Holly has a history Plant: The bearer of handsome leaves and berries is the backbone of many gardens. It's played a part in medicine and religion as well.

November 22, 1998|By Ann Egerton | Ann Egerton,Special to The Sun

The holly, whose botanical name is Ilex, has for centuries played a large part in medical, superstitious and religious lore among such ancient and disparate groups as the Greeks, Romans, Druids and American Indians. The Druids of Britain and Gaul believed that the sun never deserted the holly tree and that it was therefore sacred. During the ancient winter festival of Saturnalia, the Romans sent holly boughs along with a gift to their friends as a token of their esteem; and the thorn-leafed hollies were believed in early Europe and by eastern North American Indians to repel evil spirits.

The word "holly" is thought by many to be a corruption of "holy"; its thorns came to symbolize Jesus' crown, while its red berries stood for his blood. Various holly-leaf teas have been used around the world to stimulate the nervous system, cure tooth-aches and ease the pain of childbirth. In floral language, holly means both defense and hope.

Today, the uses of holly are mainly horticultural; it is the backbone of many gardens because it is (usually) evergreen, varied in size and appearance, fairly pest-resistant and easy to grow. Catherine Richardson, former executive secretary of the Holly Society of America Inc., began growing hollies on her 2 acres of land in Baltimore County 40 years ago and now has more than 200 species, hybrids and cultivars of all sizes and shapes, from dwarf holly shrubs in rock gardens to trees up to 50 feet tall.

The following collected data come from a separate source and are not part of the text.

Fixpoint drop_while (p : ascii -> bool) (cs : list ascii) : list ascii :=
  match cs with
  | c :: cs' => if p c then drop_while p cs' else cs
  | [] => []
  end.

Definition unchars (cs : list ascii) : string := string_of_list_ascii cs.

(** [s.rstrip(LF)] *)
Definition rstrip_newline (s : string) : string :=
  unchars (rev (drop_while (Ascii.eqb NL) (rev (chars s)))).

(** [s.strip()] *)
Definition strip (s : string) : string :=
  unchars (rev (drop_while is_space (rev (drop_while is_space (chars s))))).

(** The digits of an integer literal: decimal digits, single underscores
    allowed between two of them. *)
Fixpoint int_body (after_digit : bool) (cs : list ascii) : bool :=
  match cs with
  | [] => after_digit
  | c :: cs' =>
      if is_digit c then int_body true cs'
      else if Ascii.eqb c "_" then after_digit && int_body false cs'
      else false
  end.

Definition int_digits (cs : list ascii) : option N :=
  if int_body false cs then
    match NilZero.uint_of_string (unchars (filter (fun c => is_digit c) cs)) with
    | Some d => Some (N.of_uint d)
    | None => None
    end
  else None.

(** [int(s)]: [None] stands for [ValueError]. *)
Definition py_int (s : string) : option Z :=
  match chars (strip s) with
  | c :: cs =>
      if Ascii.eqb c "-" then option_map (fun n => - Z.of_N n) (int_digits cs)
      else if Ascii.eqb c "+" then option_map Z.of_N (int_digits cs)
      else option_map Z.of_N (int_digits (c :: cs))
  | [] => None
  end.

(** [str(n)] for an integer. *)
Definition py_str (n : Z) : string :=
  if n <? 0 then String "-" (NilZero.string_of_uint (N.to_uint (Z.to_N (- n))))
  else NilZero.string_of_uint (N.to_uint (Z.to_N n)).

(** ** The state directory and its effects

    A file is its text and its modification time.  File names are single
    path components of the state directory; the directory holds regular
    files only.  Modification times are readings of one clock, an integer
    count of ticks (the module only compares them): a write stamps the file
    with the current reading and the clock then moves on by the next of the
    pending increments. *)

Record file : Type := File { content : string; mtime : Z }.

Inductive event : Type :=
| Acquire (lock : string)
| Release (lock : string)
| Listdir (pat : string)
| Stat (name : string)
| Read (name : string)
| Write (name : string)
| Unlink (name : string).

(** What [cluster_nodes.get_cluster_env()], [temptools.get_basetemp()] and
    [VERSIONS] answer; none of them changes during a run. *)
Record cluster_env : Type := ClusterEnv {
  state_dir : string;
  instance_num : N;
  basetemp : string;
  cluster_era_alonzo : bool
}.

Record world : Type := World {
  files : gmap string file;
  clock : Z;
  ticks : list Z;
  trace : list event;
  cluster : cluster_env
}.

Inductive exn : Type :=
| ValueError
| FileNotFoundError
| ReError
| AssertionError (msg : string).

Inductive res (A : Type) : Type :=
| Ok (a : A)
| Raise (e : exn).
Arguments Ok {A} a.
Arguments Raise {A} e.

Definition M (A : Type) : Type := world -> res A * world.

Definition ret {A} (a : A) : M A := fun w => (Ok a, w).

Definition raise {A} (e : exn) : M A := fun w => (Raise e, w).

Definition bind {A B} (m : M A) (k : A -> M B) : M B :=
  fun w =>
    match m w with
    | (Ok a, w') => k a w'
    | (Raise e, w') => (Raise e, w')
    end.

Notation "x <~ m ;; k" := (bind m (fun x => k))
  (at level 100, m at next level, right associativity).
Notation "m ;;; k" := (bind m (fun _ => k))
  (at level 100, right associativity).

(** A [for] loop that carries an accumulator. *)
Fixpoint foldM {A B} (f : B -> A -> M B) (acc : B) (xs : list A) : M B :=
  match xs with
  | [] => ret acc
  | x :: xs' => acc' <~ f acc x ;; foldM f acc' xs'
  end.

Fixpoint mapM {A B} (f : A -> M B) (xs : list A) : M (list B) :=
  match xs with
  | [] => ret []
  | x :: xs' => y <~ f x ;; ys <~ mapM f xs' ;; ret (y :: ys)
  end.

Definition emit (e : event) : M unit :=
  fun w => (Ok tt, World (files w) (clock w) (ticks w) (trace w ++ [e])
                     (cluster w)).

Definition get_files : M (gmap string file) := fun w => (Ok (files w), w).

Definition get_cluster_env : M cluster_env := fun w => (Ok (cluster w), w).

(** Store [f] under [name], stamped with the clock, and let time pass. *)
Definition store (name : string) (text : string) : M unit :=
  fun w =>
    (Ok tt,
     World (<[name := File text (clock w)]> (files w))
       (clock w + hd 0 (ticks w)) (tl (ticks w)) (trace w) (cluster w)).


(** [time.time()] *)
Definition time_time : M Z :=
  fun w =>
    (Ok (clock w),
     World (files w) (clock w + hd 0 (ticks w)) (tl (ticks w)) (trace w)
       (cluster w)).

(** [list(directory.glob(pat))]: the names of the directory that match
    [pat]; [Path.glob] refuses the empty pattern. *)
Definition path_glob (pat : string) : M (list string) :=
  emit (Listdir pat) ;;;
  if String.eqb pat "" then raise ValueError
  else
    fs <~ get_files ;;
    ret (filter (fun name => fnmatch name pat) (map fst (map_to_list fs))).

(** [path.exists()] *)
Definition path_exists (name : string) : M bool :=
  emit (Stat name) ;;;
  fs <~ get_files ;;
  ret (match fs !! name with Some _ => true | None => false end).

(** [os.path.getmtime(path)] *)
Definition getmtime (name : string) : M Z :=
  emit (Stat name) ;;;
  fs <~ get_files ;;
  match fs !! name with
  | Some f => ret (mtime f)
  | None => raise FileNotFoundError
  end.

(** Modelled from the spec: [helpers.get_eof_offset], which is not part of
    the sources at hand; it answers "the current end-of-file offset" of the
    file, its length in bytes. *)
Definition get_eof_offset (name : string) : M Z :=
  emit (Stat name) ;;;
  fs <~ get_files ;;
  match fs !! name with
  | Some f => ret (Z.of_nat (String.length (content f)))
  | None => raise FileNotFoundError
  end.

(** [with open(name, encoding="utf-8") as infile: ...]: the text of the
    file. *)
Definition open_read (name : string) : M string :=
  emit (Read name) ;;;
  fs <~ get_files ;;
  match fs !! name with
  | Some f => ret (content f)
  | None => raise FileNotFoundError
  end.

(** [infile.seek(seek)] followed by [for line in infile]: the lines from
    byte [seek] on; a negative position is a [ValueError]. *)
Definition lines_from (text : string) (seek : Z) : M (list string) :=
  if seek <? 0 then raise ValueError
  else ret (lines_of (universal_newlines (drop_chars (Z.to_nat seek) text))).

(** [with open(name, "w") as outfile: outfile.write(text)], where [text] is
    computed after the file has been opened (and so truncated). *)
Definition open_write (name : string) (text : M string) : M unit :=
  emit (Write name) ;;;
  store name "" ;;;
  s <~ text ;;
  store name s.

(** [with open(name, "a") as f: f.write(text)] *)
Definition open_append (name : string) (text : string) : M unit :=
  emit (Write name) ;;;
  fs <~ get_files ;;
  store name (match fs !! name with
              | Some f => content f +:+ text
              | None => text
              end).


(** Modelled from the spec: [locking.FileLockIfXdist], which is not part of
    the sources at hand: "a scoped acquisition of a single named advisory
    file lock ... then released".  The lock is released on every way out of
    the block. *)
Definition with_lock {A} (lock : string) (body : M A) : M A :=
  fun w =>
    match (emit (Acquire lock) ;;; body) w with
    | (r, w') => (r, snd (emit (Release lock) w'))
    end.


(** ** The module: constants *)

Definition compiled (pat : string) (ignorecase : bool) : pattern :=
  match re_compile pat ignorecase with
  | Some p => p
  | None => Pattern [] ignorecase
  end.

(* detect rotated log file *)
Definition ROTATED_RE : pattern := compiled ".+\.[0-9]+" false.

Definition ERRORS_RE : pattern := compiled ":error:|failed|failure" true.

There are about 600 hollies throughout the world, on every continent except Antarctica. The main species are American (Ilex opaca), English (Ilex aquifolium), Chinese (Ilex cornuta) and Japanese (Ilex crenata). There's a miscellaneous group, too: Some that do well here are lusterleaf (Ilex latifolia) and inkberry (Ilex glabra); others are hardy only farther south.

Holly species are usually best identified by their foliage. The American holly leaf is deeply scalloped, pointed and dull-coated, while the English holly leaf is also pointed but very shiny, and most popular for Christmas decorating. Recently, deciduous hollies, such as winterberry (Ilex verticillata) or possumhaw (Ilex decidua), have attracted much attention because their bright, plentiful berries against bare gray branches add much drama to the winter landscape.

Among the evergreens, the shape of the Chinese holly leaf is usually deeply horned with pronounced sharp points, but the Burford, which is Chinese, is a smooth-leafed exception. A popular hybrid of English and Chinese is Ilex aquifolium x cornuta 'Nellie R. Stevens.'

All of the above have red berry-like fruits, but many hybrids and cultivars have orange or yellow ones.

The leaf of the Japanese holly is small and lustrous but not spiny, and its fruits are small and black. It is usually shrubby in habit, resembling boxwood, and quite popular for landscaping. There are variegated hollies, too; they are almost always hybrids of English hollies and not as hardy as their all-green cousins.

It's important to know about the sex life of the holly when you buy one. Holly plants are dioecious, having the male flowers and female flowers on separate plants. Both the male and female produce flowers, but only the female produces berries, and the female needs a male nearby, to be pollinated by bees or other insects, to produce berries. If you don't have space for both genders, ask your neighbor to plant a male, a delicate negotiation since you will have berries and he won't. Female plants of hybrid varieties will accept pollen from male hybrid plants of either species represented in the cross if both flower at bTC the same time; ask whether the holly you're considering sets its buds in spring or fall.

For local holly purchases, Richardson recommends McLean Nurseries on Satyr Hill Road because it specializes in hollies and has a wide selection.

Richardson's daughter, Linda R. Parsons, is currently executive secretary of the Holly Society of America Inc., 11318 West Murdock, Wichita, Kan., 67212-0609. Our local chapter is called Chesapeake. Membership is $25, and the Holly Society publishes an informative little pamphlet as well four quarterly journals.